(DATA SUPPLIED Opens)
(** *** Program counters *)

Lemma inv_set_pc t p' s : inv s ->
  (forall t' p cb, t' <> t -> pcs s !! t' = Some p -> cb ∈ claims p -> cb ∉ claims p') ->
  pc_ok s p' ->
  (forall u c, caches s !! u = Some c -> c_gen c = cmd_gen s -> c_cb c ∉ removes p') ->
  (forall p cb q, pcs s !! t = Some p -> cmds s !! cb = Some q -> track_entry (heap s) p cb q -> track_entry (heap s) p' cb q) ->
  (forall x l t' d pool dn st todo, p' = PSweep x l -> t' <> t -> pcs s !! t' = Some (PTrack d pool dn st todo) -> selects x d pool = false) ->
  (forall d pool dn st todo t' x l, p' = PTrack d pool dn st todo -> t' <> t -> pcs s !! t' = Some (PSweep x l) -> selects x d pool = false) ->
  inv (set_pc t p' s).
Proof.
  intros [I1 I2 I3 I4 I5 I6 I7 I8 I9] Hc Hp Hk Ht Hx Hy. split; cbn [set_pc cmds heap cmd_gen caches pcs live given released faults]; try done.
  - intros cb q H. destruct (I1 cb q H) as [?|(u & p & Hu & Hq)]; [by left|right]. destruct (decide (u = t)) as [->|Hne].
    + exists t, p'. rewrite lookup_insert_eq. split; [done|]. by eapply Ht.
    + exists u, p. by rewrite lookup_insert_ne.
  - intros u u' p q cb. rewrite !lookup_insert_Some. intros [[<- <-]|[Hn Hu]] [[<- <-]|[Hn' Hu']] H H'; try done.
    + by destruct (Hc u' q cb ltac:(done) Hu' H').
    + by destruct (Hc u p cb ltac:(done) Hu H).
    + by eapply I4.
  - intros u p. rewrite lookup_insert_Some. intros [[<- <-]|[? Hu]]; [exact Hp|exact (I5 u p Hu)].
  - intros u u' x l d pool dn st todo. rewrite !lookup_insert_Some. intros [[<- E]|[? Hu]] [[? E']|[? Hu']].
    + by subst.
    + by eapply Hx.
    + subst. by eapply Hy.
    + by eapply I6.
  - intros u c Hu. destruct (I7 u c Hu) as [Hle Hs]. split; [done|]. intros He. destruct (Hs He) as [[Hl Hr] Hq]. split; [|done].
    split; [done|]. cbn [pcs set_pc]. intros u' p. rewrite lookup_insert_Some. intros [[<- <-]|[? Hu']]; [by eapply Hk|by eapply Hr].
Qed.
(DATA SUPPLIED Closes)
(DATA SUPPLIED Opens)
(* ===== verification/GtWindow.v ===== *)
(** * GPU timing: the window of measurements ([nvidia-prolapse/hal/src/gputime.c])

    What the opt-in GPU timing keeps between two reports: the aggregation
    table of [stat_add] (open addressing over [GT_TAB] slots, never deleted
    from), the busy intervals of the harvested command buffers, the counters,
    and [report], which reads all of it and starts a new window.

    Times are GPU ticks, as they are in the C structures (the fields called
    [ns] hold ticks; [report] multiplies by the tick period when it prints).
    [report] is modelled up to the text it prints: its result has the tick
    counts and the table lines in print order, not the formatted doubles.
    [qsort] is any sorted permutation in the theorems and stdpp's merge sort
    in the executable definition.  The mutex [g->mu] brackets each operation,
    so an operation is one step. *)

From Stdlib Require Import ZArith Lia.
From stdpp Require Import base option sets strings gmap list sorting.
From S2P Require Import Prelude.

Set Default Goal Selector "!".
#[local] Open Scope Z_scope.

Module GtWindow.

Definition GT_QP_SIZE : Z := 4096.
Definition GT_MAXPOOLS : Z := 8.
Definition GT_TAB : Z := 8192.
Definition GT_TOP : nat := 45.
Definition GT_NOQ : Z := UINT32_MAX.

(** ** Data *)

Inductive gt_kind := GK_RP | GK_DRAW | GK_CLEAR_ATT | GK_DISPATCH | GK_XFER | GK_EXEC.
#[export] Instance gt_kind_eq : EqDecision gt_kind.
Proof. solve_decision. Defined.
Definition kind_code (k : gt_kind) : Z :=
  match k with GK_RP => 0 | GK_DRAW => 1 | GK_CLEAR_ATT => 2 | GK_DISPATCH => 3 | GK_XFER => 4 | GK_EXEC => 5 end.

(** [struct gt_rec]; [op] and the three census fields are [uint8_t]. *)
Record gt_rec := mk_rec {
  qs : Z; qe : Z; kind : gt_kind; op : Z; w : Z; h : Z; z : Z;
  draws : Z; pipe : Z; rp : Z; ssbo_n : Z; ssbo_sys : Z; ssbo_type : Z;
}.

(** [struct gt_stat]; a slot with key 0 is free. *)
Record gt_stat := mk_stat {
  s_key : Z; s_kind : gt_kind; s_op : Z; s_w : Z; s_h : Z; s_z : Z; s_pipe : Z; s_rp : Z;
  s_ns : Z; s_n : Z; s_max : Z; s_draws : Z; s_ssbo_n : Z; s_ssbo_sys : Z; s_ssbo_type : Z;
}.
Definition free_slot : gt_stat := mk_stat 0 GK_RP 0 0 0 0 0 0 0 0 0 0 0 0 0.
(DATA SUPPLIED Closes)
▶ _PROMPT_:
From the entries above, give again exactly the lines running from the line with "Definition GT_TAB : Z := 8192." to the line with "Definition free_slot : gt_stat"; include both of those lines.

▶ _EXERCISE SOLUTION_:
Definition GT_TAB : Z := 8192.
Definition GT_TOP : nat := 45.
Definition GT_NOQ : Z := UINT32_MAX.

(** ** Data *)

Inductive gt_kind := GK_RP | GK_DRAW | GK_CLEAR_ATT | GK_DISPATCH | GK_XFER | GK_EXEC.
#[export] Instance gt_kind_eq : EqDecision gt_kind.
Proof. solve_decision. Defined.
Definition kind_code (k : gt_kind) : Z :=
  match k with GK_RP => 0 | GK_DRAW => 1 | GK_CLEAR_ATT => 2 | GK_DISPATCH => 3 | GK_XFER => 4 | GK_EXEC => 5 end.

(** [struct gt_rec]; [op] and the three census fields are [uint8_t]. *)
Record gt_rec := mk_rec {
  qs : Z; qe : Z; kind : gt_kind; op : Z; w : Z; h : Z; z : Z;
  draws : Z; pipe : Z; rp : Z; ssbo_n : Z; ssbo_sys : Z; ssbo_type : Z;
}.

(** [struct gt_stat]; a slot with key 0 is free. *)
Record gt_stat := mk_stat {
  s_key : Z; s_kind : gt_kind; s_op : Z; s_w : Z; s_h : Z; s_z : Z; s_pipe : Z; s_rp : Z;
  s_ns : Z; s_n : Z; s_max : Z; s_draws : Z; s_ssbo_n : Z; s_ssbo_sys : Z; s_ssbo_type : Z;
}.
Definition free_slot : gt_stat := mk_stat 0 GK_RP 0 0 0 0 0 0 0 0 0 0 0 0 0.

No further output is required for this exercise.